(Record excerpts Opens)

Lemma NoDup_count_one {A} `{EqDecision A} (l : list A) (c : A) :
  NoDup l -> c ∈ l -> length (filter (fun x => x = c) l) = 1%nat.
Proof.
  induction 1 as [|x l Hx Hnd IH]; [by intros ?%elem_of_nil|].
  rewrite elem_of_cons, filter_cons. intros [->|Hin].
  - rewrite decide_True by done. simpl. f_equal.
    apply length_zero_iff_nil.
    apply filter_none. by intros y Hy ->.
  - rewrite decide_False; [by apply IH|]. by intros ->.
Qed.

End ReplicaSet.

Section ReadClient.
Import dbm.
Context `{GoRuntime}.

(** C7. With an empty replica set [selectReadClient] returns the master
    client with a nil error and logs the degraded-mode warning. With a
    non-empty set, and [Intn] in its range, it returns the member at the
    drawn position with a nil error; over the draws [0..len) each client is
    selected as often as it occurs in the set, exactly once when the
    connections are distinct, so a uniform draw gives a uniform choice. *)
Theorem selectReadClient_master_or_uniform_member (r : RedisManger) :
  (forall g n, (0 < n)%nat -> ((rand_Intn g n).1 < n)%nat) ->
  (slaveClients r = [] ->
     selectReadClient r =
       (Returned (masterClient r, None), r,
        [EvRLock;
         EvLog LWarn "no slave clients available, use master client for read";
         EvRUnlock])) /\
  (slaveClients r <> [] ->
     exists c, (selectReadClient r).1.1 = Returned (c, None) /\
               c ∈ slaveClients r /\
               slaveClients r !!
                 (rand_Intn (rand r) (length (slaveClients r))).1 = Some c) /\
  (forall c, length (drawsSelecting r c) =
             length (filter (fun x => x = c) (slaveClients r))) /\
  (NoDup (slaveClients r) ->
     forall c, c ∈ slaveClients r -> length (drawsSelecting r c) = 1%nat).
Proof.
  intros Hrange. repeat split.
  - intros Hnil. unfold selectReadClient. by rewrite Hnil.
  - intros Hne. unfold selectReadClient.
    assert (Hlen : (0 < length (slaveClients r))%nat).
    { destruct (slaveClients r); [done | simpl; lia]. }
    rewrite (proj2 (Nat.ltb_lt _ _) Hlen).
    specialize (Hrange (rand r) _ Hlen).
    destruct (rand_Intn (rand r) (length (slaveClients r))) as [idx g] eqn:E.
    simpl in Hrange.
    destruct (lookup_lt_is_Some_2 _ _ Hrange) as [c Hc].
    exists c. unfold selectReadClient_at. rewrite Hc. simpl.
    split; [done|]. split; [|done]. apply list_elem_of_lookup. eauto.
  - apply drawsSelecting_count.
  - intros Hnd c Hc. rewrite drawsSelecting_count. by apply NoDup_count_one.
Qed.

(Record excerpts Closes)

■ Task to complete ■
All entries above should be duplicated exactly, none omitted.

■ Task result ■
Lemma NoDup_count_one {A} `{EqDecision A} (l : list A) (c : A) :
  NoDup l -> c ∈ l -> length (filter (fun x => x = c) l) = 1%nat.
Proof.
  induction 1 as [|x l Hx Hnd IH]; [by intros ?%elem_of_nil|].
  rewrite elem_of_cons, filter_cons. intros [->|Hin].
  - rewrite decide_True by done. simpl. f_equal.
    apply length_zero_iff_nil.
    apply filter_none. by intros y Hy ->.
  - rewrite decide_False; [by apply IH|]. by intros ->.
Qed.

End ReplicaSet.

Section ReadClient.
Import dbm.
Context `{GoRuntime}.

(** C7. With an empty replica set [selectReadClient] returns the master
    client with a nil error and logs the degraded-mode warning. With a
    non-empty set, and [Intn] in its range, it returns the member at the
    drawn position with a nil error; over the draws [0..len) each client is
    selected as often as it occurs in the set, exactly once when the
    connections are distinct, so a uniform draw gives a uniform choice. *)
Theorem selectReadClient_master_or_uniform_member (r : RedisManger) :
  (forall g n, (0 < n)%nat -> ((rand_Intn g n).1 < n)%nat) ->
  (slaveClients r = [] ->
     selectReadClient r =
       (Returned (masterClient r, None), r,
        [EvRLock;
         EvLog LWarn "no slave clients available, use master client for read";
         EvRUnlock])) /\
  (slaveClients r <> [] ->
     exists c, (selectReadClient r).1.1 = Returned (c, None) /\
               c ∈ slaveClients r /\
               slaveClients r !!
                 (rand_Intn (rand r) (length (slaveClients r))).1 = Some c) /\
  (forall c, length (drawsSelecting r c) =
             length (filter (fun x => x = c) (slaveClients r))) /\
  (NoDup (slaveClients r) ->
     forall c, c ∈ slaveClients r -> length (drawsSelecting r c) = 1%nat).
Proof.
  intros Hrange. repeat split.
  - intros Hnil. unfold selectReadClient. by rewrite Hnil.
  - intros Hne. unfold selectReadClient.
    assert (Hlen : (0 < length (slaveClients r))%nat).
    { destruct (slaveClients r); [done | simpl; lia]. }
    rewrite (proj2 (Nat.ltb_lt _ _) Hlen).
    specialize (Hrange (rand r) _ Hlen).
    destruct (rand_Intn (rand r) (length (slaveClients r))) as [idx g] eqn:E.
    simpl in Hrange.
    destruct (lookup_lt_is_Some_2 _ _ Hrange) as [c Hc].
    exists c. unfold selectReadClient_at. rewrite Hc. simpl.
    split; [done|]. split; [|done]. apply list_elem_of_lookup. eauto.
  - apply drawsSelecting_count.
  - intros Hnd c Hc. rewrite drawsSelecting_count. by apply NoDup_count_one.
Qed.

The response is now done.